[Start of section]

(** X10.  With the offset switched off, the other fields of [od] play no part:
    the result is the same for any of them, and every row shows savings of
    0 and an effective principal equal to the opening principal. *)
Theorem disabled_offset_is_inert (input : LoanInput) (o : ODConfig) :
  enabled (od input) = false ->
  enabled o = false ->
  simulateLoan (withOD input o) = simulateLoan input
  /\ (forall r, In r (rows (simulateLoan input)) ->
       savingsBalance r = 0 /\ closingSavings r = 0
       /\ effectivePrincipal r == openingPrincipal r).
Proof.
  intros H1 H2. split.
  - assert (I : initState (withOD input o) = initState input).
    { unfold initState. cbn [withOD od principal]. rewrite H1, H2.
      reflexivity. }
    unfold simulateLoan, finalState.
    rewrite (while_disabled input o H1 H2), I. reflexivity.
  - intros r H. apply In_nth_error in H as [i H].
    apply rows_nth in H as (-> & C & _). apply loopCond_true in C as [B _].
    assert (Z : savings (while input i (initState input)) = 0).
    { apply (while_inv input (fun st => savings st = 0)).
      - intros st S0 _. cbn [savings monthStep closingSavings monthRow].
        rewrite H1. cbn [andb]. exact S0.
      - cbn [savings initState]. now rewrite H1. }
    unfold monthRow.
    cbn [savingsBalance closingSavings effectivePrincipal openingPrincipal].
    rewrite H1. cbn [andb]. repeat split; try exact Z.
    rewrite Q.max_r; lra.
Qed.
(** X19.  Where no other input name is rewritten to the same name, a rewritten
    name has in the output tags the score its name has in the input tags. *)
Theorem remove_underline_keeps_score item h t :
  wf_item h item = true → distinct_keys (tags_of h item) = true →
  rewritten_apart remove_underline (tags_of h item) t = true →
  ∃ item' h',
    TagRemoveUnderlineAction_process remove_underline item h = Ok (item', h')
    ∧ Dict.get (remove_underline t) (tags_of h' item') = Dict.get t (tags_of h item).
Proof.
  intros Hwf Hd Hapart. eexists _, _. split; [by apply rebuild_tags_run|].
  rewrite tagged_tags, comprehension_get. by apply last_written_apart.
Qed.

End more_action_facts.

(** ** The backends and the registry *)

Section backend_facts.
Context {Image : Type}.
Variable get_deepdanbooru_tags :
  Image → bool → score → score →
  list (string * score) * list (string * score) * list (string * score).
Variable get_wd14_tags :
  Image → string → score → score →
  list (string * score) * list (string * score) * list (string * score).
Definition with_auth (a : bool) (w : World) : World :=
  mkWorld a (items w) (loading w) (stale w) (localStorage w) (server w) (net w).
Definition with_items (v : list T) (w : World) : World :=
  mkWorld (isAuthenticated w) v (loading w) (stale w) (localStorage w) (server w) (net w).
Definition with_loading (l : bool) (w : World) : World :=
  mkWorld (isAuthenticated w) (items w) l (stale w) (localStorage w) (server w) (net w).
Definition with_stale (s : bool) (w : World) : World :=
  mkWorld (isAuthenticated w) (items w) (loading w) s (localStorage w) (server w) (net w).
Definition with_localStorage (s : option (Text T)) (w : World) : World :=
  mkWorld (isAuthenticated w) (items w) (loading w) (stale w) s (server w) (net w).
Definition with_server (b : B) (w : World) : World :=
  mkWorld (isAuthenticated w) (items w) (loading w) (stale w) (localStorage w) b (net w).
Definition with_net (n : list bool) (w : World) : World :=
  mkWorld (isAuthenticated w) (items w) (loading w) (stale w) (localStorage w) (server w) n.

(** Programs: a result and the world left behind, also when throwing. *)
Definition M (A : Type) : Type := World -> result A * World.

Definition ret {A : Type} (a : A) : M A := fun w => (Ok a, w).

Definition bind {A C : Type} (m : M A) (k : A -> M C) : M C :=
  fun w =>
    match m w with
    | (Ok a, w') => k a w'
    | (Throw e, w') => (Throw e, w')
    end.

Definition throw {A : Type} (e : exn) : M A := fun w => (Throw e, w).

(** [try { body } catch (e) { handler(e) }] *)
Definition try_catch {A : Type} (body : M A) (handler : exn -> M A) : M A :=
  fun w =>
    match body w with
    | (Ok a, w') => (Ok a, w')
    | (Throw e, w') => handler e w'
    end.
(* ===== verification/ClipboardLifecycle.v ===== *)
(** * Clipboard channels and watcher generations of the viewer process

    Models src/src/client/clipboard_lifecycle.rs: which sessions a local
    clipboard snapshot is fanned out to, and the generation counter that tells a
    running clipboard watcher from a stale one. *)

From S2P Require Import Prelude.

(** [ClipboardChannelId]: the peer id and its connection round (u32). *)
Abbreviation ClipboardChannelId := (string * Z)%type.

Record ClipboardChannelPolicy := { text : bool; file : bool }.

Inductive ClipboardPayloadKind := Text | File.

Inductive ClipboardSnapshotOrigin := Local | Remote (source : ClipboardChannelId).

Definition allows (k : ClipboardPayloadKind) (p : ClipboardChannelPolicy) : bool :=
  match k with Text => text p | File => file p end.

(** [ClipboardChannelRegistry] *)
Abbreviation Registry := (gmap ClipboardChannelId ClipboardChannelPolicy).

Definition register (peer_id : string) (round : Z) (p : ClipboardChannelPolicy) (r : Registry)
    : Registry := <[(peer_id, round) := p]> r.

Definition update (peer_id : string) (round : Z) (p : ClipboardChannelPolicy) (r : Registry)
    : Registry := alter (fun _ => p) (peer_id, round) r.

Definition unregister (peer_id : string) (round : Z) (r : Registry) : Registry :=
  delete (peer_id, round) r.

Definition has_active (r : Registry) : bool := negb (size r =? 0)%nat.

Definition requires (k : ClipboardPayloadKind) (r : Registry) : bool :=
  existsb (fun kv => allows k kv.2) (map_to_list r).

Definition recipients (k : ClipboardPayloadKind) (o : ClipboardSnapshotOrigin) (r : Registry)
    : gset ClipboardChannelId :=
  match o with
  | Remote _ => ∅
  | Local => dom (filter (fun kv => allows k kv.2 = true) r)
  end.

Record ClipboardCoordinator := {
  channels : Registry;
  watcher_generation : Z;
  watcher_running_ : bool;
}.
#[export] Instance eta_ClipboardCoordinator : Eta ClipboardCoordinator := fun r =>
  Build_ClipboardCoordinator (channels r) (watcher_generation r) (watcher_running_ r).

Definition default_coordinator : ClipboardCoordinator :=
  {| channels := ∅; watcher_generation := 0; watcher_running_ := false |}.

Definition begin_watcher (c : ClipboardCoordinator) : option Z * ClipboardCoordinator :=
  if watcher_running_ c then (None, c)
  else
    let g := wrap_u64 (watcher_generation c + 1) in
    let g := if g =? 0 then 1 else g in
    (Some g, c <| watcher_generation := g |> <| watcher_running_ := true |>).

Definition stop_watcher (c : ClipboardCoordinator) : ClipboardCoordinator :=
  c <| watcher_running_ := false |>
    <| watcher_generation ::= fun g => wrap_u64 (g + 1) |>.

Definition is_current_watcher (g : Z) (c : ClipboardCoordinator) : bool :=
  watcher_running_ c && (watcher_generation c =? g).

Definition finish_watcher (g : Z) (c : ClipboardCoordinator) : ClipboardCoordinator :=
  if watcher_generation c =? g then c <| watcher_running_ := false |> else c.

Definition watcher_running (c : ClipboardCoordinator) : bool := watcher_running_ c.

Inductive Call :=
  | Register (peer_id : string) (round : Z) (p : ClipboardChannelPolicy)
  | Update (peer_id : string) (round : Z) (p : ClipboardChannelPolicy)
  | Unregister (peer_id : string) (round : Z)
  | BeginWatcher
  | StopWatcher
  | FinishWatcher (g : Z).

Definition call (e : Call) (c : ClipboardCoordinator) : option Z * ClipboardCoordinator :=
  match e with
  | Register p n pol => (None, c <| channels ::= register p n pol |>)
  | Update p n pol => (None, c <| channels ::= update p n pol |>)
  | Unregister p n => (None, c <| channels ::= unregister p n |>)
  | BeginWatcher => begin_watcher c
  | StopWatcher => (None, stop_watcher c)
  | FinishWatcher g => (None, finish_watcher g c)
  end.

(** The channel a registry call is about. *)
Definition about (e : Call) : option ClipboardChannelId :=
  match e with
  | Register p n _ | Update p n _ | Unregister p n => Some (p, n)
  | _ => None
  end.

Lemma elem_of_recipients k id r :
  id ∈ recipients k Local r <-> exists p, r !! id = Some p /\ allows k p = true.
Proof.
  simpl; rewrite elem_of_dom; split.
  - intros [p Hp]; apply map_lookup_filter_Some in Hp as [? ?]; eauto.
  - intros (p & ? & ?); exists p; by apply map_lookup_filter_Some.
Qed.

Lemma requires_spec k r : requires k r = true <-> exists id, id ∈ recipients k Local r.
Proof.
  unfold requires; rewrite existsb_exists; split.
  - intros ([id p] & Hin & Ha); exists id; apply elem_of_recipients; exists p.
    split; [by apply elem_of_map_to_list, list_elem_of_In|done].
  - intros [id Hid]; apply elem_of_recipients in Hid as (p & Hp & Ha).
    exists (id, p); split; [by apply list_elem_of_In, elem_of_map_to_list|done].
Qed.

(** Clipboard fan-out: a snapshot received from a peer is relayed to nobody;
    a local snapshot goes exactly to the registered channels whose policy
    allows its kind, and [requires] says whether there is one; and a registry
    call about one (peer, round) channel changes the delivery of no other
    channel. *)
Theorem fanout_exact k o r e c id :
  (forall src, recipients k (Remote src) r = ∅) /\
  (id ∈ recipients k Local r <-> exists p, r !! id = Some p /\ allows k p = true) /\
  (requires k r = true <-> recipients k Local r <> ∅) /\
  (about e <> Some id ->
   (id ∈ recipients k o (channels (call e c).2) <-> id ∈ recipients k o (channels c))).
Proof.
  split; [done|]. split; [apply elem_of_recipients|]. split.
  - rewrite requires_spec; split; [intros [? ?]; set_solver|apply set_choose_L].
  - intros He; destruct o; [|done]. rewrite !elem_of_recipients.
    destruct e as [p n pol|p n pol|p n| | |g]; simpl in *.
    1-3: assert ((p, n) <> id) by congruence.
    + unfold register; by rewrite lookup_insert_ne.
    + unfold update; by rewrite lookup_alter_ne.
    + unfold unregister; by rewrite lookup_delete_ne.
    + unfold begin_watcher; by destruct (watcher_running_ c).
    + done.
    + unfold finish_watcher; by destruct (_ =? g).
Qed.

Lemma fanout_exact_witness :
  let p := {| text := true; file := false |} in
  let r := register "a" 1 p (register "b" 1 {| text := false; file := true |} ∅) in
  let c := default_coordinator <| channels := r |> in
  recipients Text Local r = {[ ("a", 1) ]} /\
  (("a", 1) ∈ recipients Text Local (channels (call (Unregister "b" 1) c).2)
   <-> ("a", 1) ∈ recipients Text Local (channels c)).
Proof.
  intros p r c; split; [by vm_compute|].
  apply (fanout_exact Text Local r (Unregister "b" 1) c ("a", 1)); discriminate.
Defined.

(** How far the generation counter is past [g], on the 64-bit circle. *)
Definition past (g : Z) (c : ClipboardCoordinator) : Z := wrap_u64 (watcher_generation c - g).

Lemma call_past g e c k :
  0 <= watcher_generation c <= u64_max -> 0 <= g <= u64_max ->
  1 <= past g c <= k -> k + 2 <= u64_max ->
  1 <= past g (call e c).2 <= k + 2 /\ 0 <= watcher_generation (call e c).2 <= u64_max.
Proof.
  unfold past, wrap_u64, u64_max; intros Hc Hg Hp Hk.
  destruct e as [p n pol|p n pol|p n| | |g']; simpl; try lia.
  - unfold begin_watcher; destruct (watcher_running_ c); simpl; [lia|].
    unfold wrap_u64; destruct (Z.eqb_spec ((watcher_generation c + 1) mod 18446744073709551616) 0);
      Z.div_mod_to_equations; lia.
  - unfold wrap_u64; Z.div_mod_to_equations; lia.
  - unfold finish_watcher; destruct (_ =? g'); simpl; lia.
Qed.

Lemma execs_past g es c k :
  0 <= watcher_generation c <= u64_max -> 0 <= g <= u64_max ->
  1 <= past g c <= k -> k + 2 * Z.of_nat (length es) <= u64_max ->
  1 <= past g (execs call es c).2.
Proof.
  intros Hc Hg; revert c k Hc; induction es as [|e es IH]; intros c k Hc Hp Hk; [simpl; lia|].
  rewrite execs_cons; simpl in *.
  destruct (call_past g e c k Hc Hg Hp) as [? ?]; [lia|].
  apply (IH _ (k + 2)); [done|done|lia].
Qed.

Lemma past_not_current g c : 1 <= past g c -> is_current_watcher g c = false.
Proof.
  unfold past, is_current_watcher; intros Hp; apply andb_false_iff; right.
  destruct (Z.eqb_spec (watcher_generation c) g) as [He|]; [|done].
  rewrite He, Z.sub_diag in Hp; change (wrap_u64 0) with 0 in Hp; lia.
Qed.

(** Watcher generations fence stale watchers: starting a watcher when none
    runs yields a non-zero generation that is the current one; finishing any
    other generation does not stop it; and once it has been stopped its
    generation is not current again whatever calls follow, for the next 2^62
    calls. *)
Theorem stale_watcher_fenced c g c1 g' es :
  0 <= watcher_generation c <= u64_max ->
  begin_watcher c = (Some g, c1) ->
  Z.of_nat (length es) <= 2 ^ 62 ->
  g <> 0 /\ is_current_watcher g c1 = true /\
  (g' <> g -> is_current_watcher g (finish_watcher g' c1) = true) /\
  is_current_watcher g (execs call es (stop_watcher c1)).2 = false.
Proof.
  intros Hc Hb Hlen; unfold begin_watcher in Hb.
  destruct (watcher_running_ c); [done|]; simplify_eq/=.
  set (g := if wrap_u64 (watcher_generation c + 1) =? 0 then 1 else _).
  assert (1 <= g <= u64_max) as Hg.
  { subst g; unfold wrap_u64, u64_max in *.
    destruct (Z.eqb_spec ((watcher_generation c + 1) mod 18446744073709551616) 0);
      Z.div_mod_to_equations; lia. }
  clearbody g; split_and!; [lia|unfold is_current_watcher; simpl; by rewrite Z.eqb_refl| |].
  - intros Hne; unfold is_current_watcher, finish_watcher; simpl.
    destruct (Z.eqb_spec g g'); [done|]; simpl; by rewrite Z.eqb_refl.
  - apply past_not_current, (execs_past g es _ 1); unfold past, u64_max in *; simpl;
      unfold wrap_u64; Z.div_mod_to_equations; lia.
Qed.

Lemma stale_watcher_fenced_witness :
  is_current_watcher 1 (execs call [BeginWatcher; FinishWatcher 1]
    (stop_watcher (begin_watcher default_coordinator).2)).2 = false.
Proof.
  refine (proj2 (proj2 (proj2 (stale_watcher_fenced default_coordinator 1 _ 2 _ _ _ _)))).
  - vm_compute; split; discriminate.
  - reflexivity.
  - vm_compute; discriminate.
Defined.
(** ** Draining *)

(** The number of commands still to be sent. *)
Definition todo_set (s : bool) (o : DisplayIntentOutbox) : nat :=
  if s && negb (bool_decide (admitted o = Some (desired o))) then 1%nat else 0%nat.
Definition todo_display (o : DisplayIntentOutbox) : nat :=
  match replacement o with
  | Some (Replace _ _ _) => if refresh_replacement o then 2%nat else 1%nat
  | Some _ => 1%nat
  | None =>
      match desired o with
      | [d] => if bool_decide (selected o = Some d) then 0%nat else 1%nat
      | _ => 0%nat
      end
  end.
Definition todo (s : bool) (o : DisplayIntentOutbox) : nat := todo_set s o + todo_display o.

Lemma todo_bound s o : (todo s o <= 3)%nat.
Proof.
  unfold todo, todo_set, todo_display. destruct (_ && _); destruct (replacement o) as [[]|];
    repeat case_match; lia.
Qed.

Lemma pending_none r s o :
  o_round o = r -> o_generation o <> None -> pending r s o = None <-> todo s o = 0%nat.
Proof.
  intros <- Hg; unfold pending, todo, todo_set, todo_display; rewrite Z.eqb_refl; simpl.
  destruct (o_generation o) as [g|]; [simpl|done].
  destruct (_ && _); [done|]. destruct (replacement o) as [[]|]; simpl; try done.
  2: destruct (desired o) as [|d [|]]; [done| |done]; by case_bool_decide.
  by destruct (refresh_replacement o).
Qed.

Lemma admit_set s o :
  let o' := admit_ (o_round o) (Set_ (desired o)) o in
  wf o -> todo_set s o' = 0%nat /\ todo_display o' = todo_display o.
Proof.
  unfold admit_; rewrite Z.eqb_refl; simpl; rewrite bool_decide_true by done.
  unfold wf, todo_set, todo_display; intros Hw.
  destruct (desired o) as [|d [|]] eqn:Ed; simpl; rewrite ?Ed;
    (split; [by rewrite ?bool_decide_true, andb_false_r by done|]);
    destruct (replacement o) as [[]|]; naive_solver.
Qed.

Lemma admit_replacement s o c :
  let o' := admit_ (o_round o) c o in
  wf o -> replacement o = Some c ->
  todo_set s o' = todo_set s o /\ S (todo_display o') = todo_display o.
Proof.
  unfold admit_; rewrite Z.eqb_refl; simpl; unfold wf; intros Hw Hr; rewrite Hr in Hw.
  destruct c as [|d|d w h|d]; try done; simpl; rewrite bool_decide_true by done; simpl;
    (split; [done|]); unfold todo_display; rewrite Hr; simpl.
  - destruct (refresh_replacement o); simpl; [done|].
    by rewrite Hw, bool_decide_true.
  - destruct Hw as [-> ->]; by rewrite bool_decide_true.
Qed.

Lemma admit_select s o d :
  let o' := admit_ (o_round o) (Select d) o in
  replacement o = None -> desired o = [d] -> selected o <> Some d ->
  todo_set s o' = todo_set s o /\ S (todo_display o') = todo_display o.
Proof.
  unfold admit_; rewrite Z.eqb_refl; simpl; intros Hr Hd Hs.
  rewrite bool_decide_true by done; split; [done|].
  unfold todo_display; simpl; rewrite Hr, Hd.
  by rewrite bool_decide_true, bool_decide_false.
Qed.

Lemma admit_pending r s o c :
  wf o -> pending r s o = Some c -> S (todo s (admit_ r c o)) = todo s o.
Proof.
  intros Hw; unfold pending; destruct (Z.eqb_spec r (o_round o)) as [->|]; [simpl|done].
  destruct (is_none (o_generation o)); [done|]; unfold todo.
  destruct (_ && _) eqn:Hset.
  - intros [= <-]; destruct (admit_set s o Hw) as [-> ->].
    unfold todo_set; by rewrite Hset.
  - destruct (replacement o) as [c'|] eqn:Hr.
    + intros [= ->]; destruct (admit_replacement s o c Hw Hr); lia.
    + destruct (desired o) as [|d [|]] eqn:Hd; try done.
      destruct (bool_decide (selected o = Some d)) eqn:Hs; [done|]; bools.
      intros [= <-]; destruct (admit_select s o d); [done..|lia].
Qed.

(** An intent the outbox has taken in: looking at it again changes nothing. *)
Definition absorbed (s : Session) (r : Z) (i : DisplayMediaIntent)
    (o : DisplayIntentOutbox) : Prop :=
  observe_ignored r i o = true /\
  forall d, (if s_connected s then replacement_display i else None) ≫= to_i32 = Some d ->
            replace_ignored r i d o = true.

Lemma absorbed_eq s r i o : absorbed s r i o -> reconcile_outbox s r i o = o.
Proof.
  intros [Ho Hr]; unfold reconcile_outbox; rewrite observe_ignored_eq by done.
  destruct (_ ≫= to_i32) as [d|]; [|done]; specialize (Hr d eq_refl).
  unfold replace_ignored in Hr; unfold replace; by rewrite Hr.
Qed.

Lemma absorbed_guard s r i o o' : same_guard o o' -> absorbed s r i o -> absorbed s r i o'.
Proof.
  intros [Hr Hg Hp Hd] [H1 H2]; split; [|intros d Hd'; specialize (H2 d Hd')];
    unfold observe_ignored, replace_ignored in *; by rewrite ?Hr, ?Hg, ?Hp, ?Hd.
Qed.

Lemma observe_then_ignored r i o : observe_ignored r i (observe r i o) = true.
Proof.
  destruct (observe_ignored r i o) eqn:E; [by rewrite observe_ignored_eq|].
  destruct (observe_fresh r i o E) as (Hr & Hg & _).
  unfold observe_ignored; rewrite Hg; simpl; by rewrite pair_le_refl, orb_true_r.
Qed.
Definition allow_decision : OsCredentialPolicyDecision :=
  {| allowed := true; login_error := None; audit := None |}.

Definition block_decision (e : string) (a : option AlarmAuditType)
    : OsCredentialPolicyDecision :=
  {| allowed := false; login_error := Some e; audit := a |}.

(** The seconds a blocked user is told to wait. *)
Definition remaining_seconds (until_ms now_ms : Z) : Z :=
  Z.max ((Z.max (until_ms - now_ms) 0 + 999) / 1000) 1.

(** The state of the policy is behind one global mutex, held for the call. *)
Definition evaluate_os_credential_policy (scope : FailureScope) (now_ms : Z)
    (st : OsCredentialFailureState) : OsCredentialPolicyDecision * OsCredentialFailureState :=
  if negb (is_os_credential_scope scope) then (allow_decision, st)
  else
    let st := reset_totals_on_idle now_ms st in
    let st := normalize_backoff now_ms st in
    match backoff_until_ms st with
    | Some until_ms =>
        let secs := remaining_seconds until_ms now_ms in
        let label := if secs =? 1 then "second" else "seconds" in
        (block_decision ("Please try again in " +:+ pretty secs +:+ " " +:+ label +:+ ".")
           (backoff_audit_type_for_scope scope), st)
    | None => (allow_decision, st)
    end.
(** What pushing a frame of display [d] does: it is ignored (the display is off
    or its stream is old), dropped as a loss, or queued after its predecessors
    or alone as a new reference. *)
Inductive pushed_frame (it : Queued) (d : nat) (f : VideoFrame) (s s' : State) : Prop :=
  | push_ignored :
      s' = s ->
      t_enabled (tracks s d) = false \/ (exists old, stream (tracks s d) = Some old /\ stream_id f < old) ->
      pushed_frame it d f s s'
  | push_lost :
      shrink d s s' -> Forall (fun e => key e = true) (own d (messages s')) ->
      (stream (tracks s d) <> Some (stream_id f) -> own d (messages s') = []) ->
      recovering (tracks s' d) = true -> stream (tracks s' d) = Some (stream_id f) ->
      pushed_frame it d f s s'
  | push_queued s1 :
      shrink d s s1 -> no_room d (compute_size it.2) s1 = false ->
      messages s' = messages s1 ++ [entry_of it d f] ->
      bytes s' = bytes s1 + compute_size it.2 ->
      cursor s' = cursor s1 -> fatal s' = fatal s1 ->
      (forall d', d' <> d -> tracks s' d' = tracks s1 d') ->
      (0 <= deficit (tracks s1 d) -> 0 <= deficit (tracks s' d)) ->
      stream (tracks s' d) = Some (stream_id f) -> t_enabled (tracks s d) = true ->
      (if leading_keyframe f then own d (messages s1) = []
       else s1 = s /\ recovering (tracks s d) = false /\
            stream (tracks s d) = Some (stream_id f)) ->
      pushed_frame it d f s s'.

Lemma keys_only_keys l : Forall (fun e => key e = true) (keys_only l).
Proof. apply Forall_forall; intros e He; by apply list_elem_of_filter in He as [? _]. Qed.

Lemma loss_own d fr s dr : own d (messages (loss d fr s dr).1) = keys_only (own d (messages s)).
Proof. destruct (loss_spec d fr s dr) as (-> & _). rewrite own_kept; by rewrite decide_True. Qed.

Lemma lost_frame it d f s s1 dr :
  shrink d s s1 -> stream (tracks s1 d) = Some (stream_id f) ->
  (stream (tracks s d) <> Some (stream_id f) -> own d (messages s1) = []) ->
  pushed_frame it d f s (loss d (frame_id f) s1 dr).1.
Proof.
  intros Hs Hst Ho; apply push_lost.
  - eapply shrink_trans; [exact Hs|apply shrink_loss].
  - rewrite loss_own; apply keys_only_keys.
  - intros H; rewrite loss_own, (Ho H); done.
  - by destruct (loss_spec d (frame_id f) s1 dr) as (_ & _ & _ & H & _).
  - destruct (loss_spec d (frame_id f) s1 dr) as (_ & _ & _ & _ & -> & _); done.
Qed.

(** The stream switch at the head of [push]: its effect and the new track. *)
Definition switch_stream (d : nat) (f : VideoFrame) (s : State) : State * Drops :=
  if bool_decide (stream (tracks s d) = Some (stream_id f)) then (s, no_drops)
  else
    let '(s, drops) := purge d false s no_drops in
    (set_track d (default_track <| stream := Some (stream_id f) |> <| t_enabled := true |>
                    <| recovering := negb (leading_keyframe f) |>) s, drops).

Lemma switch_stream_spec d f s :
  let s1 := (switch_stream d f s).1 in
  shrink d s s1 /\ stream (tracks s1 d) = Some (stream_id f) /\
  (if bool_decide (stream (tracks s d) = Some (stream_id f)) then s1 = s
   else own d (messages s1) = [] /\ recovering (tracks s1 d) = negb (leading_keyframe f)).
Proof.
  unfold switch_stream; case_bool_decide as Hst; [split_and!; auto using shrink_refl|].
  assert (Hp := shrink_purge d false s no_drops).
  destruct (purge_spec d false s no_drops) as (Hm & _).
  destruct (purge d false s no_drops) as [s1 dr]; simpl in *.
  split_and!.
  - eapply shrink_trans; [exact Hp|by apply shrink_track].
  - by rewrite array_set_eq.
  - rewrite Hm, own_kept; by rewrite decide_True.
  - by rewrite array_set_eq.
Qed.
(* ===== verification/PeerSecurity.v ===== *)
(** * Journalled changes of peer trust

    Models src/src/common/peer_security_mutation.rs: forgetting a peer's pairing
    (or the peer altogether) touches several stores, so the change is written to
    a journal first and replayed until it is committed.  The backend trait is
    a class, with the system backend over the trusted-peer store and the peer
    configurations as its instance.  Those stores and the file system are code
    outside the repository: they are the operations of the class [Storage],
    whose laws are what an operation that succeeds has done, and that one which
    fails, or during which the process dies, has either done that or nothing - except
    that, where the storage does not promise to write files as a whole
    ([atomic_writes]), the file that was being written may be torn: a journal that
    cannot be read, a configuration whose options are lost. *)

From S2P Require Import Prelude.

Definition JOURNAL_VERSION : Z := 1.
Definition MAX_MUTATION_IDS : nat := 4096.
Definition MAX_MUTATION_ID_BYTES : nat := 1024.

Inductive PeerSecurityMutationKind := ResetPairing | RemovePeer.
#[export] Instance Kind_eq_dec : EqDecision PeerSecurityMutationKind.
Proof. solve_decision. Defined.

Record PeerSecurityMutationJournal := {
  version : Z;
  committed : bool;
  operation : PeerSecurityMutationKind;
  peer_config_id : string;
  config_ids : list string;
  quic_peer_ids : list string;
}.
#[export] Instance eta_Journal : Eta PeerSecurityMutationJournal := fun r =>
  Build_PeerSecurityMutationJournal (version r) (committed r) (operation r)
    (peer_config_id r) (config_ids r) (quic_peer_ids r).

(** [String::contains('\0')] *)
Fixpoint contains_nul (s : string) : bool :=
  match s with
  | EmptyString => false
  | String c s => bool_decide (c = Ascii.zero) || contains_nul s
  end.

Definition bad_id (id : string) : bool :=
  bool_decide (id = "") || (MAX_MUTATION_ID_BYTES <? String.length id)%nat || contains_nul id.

[End of section]

About this task:
For an answer, give a copy of every line in the listing that holds the word "Theorem".

Written reply:
Theorem disabled_offset_is_inert (input : LoanInput) (o : ODConfig) :
Theorem remove_underline_keeps_score item h t :
Theorem fanout_exact k o r e c id :
Theorem stale_watcher_fenced c g c1 g' es :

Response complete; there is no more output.